_REQUIRED ACTION_: Below are some records; quote exactly the lines from the one that contains "Lemma roster_sweep_loop now" through the one that contains "Lemma get_db_guarded creds", inclusive, and no others.
::::::::::
(** *** The rosters *)

(** The tables of groups as they were, and no user lost. *)
Record roster_same (t t' : tables) : Prop := {
  rs_groups : groups t' = groups t;
  rs_members : group_members t' = group_members t;
  rs_requests : join_requests t' = join_requests t;
  rs_users : dom (users t) ⊆@{gset UUID} dom (users t')
}.
#[local] Instance roster_same_pre : PreOrder roster_same.
Proof. split; [done|]. intros ??? [] []. split; try congruence. by etrans. Qed.
Ltac roster_change := apply within_change; [exact _|intros ?; split; cbn; first [done|set_solver]].
#[local] Hint Extern 2 (within (grown roster_same) (db_change _)) => roster_change : frame.

Lemma roster_audit a : within (grown roster_same) (add_audit a).
Proof. roster_change. Qed.
Hint Resolve roster_audit : frame.
Lemma roster_sweep_loop now l n : within (grown roster_same) (sweep_loop settings now l n).
Proof.
  revert n. induction l as [|m l IH]; intros n; cbn [sweep_loop];
    unfold sweep_message, wipe_message, delete_object, put_message; frame_go.
Qed.
Hint Resolve roster_sweep_loop : frame.
#[local] Instance roster_follows : Follows (grown roster_same).
Proof.
  split; [apply _|..]; intros;
    unfold verify, db_add_session, register_fcm_token,
      save_message, db_add_message, mark_delivered, mark_read, unsend_message, put_message, sweep_once,
      db_add_ack, db_add_broadcast; frame_go.
Qed.

(** What [get_db] does around an authenticated handler: nothing when the caller is refused, and
    otherwise the handler in a session of its own. *)
Lemma current_user_still creds w : (get_current_user settings creds w).2 = w.
Proof. symmetry. revert w. change (within eq (get_current_user settings creds)). unfold get_current_user. frame_go. Qed.
Lemma current_user_row creds w user w' :
  get_current_user settings creds w = (Ok user, w') → ∃ k, users (w_tables w) !! k = Some user ∧ u_status user = ACTIVE.
Proof.
  intros E. pose proof (current_user_still creds w) as Hs. rewrite E in Hs. cbn in Hs. subst w'.
  unfold get_current_user in E. destruct creds as [creds|]; [|done]. rewrite utcnow_step in E.
  destruct (decode_access_token _ _ _) as [payload|]; [|done].
  apply step_ok_inv in E as ([user_id ver] & w1 & Hm & E).
  match type of Hm with ?m w = _ => assert (within eq m) as Hw by frame_go; specialize (Hw w) end.
  rewrite Hm in Hw. cbn in Hw. subst w1. rewrite query_step in E.
  destruct (users (w_tables w) !! user_id) as [u|] eqn:Eu; [|done].
  do 2 (case_decide; [done|]). injection E as ->. exists user_id. split; [done|].
  destruct (decide (u_status user = ACTIVE)); naive_solver.
Qed.

(** The session of a request: the handler alone, as the user of the token, or nothing. *)
Definition fresh_session (w : world) : world := w <| w_tables := w_committed w |>.
Lemma get_db_guarded creds c w :
  match get_current_user settings creds (fresh_session w) with
  | (Ok user, _) => get_db (authenticated creds c) w = get_db (handler c user) w
  | (Err e, _) => get_db (authenticated creds c) w = (Err e, fresh_session w)
  end.
Proof.
  pose proof (current_user_still creds (fresh_session w)) as Hs.
  destruct (get_current_user settings creds (fresh_session w)) as [[user|e] w1] eqn:E; cbn in Hs; subst w1;
    unfold get_db, authenticated, rollback, commit, fresh_session in *; run; rewrite E; done.
Qed.
Lemma get_db_quiet {A} (m : prog world A) w : (get_db (quiet m) w).2 = (get_db m w).2.
Proof.
  unfold get_db, quiet, rollback, commit. run.
  by match goal with |- context [m ?x] => destruct (m x) as [[]] end.
Qed.

(** A group request is one of the operations of [Groups], or nothing. *)
Definition group_op_of (c : guarded_call) (user : User) : group_op :=
  match c with
  | CreateGroup gid mid body => OpCreate gid mid body user
  | Join mid rid group_id message => OpJoin mid rid group_id message user
  | Decide mid group_id request_id approve => OpDecide mid group_id request_id approve user
  | _ => Groups.OpWait 0
  end.
Lemma group_call_op c user w :
  group_call c = true → (get_db (handler c user) w).2 = run_group_op (group_op_of c user) w.
Proof. destruct c; intros E; try discriminate E; cbn; apply get_db_quiet. Qed.

Lemma groups_wf_same t t' : roster_same t t' → groups_wf t → groups_wf t'.
Proof.
  intros [Eg Em Er Hu] [Hr Hs]. split.
  - destruct Hr. split; unfold membership in *; rewrite ?Eg, ?Em, ?Er; try done.
    intros k r Hk. destruct (gw_request_for k r Hk) as [? Hx]. split; [done|].
    apply elem_of_dom, Hu. by apply elem_of_dom.
  - unfold settled, membership in *. by rewrite Em, Er.
Qed.

(** *** The messages *)

Definition msgs_kept (w w' : world) : Prop := msgs_ok w → kept w w'.
#[local] Instance msgs_kept_blind : Blind msgs_kept.
Proof.
  split; [split| | |].
  - intros w Hw. by apply kept_refl.
  - intros w1 w2 w3 H12 H23 Hw. eapply kept_trans; [by apply H12|apply H23].
  - intros w w' Hn Ht Hc Hw. apply kept_same; [done..| |]; by rewrite ?Ht, ?Hc.
  - intros w Hw. by apply kept_commit.
  - apply keeps_rollback.
Qed.
#[local] Hint Extern 2 (within msgs_kept (db_change _)) => (intros ? ?; by apply kept_same) : frame.
Lemma kept_audit a : within msgs_kept (add_audit a).
Proof. intros w Hw. by apply kept_same. Qed.
Hint Resolve kept_audit : frame.
#[local] Instance msgs_follows : Follows msgs_kept.
Proof.
  split; [apply _|..]; intros;
    try solve [apply keeps_save|apply keeps_delivered|apply keeps_read|apply keeps_unsend|apply keeps_sweep];
    unfold verify, db_add_session, register_fcm_token, db_add_ack, db_add_broadcast; frame_go.
Qed.
Lemma kept_delicate c user : delicate c = true → within msgs_kept (handler c user).
Proof.
  intros E. destruct c; try discriminate E; cbn [handler];
    unfold quiet, create_group, request_join, decide_request, require_admin_member, db_add_group, db_add_member,
      db_add_join_request, put_request, set_user_status, require_superadmin, put_user, create_ws_ticket; frame_go.
Qed.

(** *** Redis *)

Definition drawn_call (c : guarded_call) : Prop :=
  match c with InitUpload id _ => no_colon id = true | _ => True end.
Definition drawn_event (e : event) : Prop :=
  match e with Request (Bearer _ c) => drawn_call c | _ => True end.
::::::::::
_RESULT OF THE TASK_:
Lemma roster_sweep_loop now l n : within (grown roster_same) (sweep_loop settings now l n).
Proof.
  revert n. induction l as [|m l IH]; intros n; cbn [sweep_loop];
    unfold sweep_message, wipe_message, delete_object, put_message; frame_go.
Qed.
Hint Resolve roster_sweep_loop : frame.
#[local] Instance roster_follows : Follows (grown roster_same).
Proof.
  split; [apply _|..]; intros;
    unfold verify, db_add_session, register_fcm_token,
      save_message, db_add_message, mark_delivered, mark_read, unsend_message, put_message, sweep_once,
      db_add_ack, db_add_broadcast; frame_go.
Qed.

(** What [get_db] does around an authenticated handler: nothing when the caller is refused, and
    otherwise the handler in a session of its own. *)
Lemma current_user_still creds w : (get_current_user settings creds w).2 = w.
Proof. symmetry. revert w. change (within eq (get_current_user settings creds)). unfold get_current_user. frame_go. Qed.
Lemma current_user_row creds w user w' :
  get_current_user settings creds w = (Ok user, w') → ∃ k, users (w_tables w) !! k = Some user ∧ u_status user = ACTIVE.
Proof.
  intros E. pose proof (current_user_still creds w) as Hs. rewrite E in Hs. cbn in Hs. subst w'.
  unfold get_current_user in E. destruct creds as [creds|]; [|done]. rewrite utcnow_step in E.
  destruct (decode_access_token _ _ _) as [payload|]; [|done].
  apply step_ok_inv in E as ([user_id ver] & w1 & Hm & E).
  match type of Hm with ?m w = _ => assert (within eq m) as Hw by frame_go; specialize (Hw w) end.
  rewrite Hm in Hw. cbn in Hw. subst w1. rewrite query_step in E.
  destruct (users (w_tables w) !! user_id) as [u|] eqn:Eu; [|done].
  do 2 (case_decide; [done|]). injection E as ->. exists user_id. split; [done|].
  destruct (decide (u_status user = ACTIVE)); naive_solver.
Qed.

(** The session of a request: the handler alone, as the user of the token, or nothing. *)
Definition fresh_session (w : world) : world := w <| w_tables := w_committed w |>.
Lemma get_db_guarded creds c w :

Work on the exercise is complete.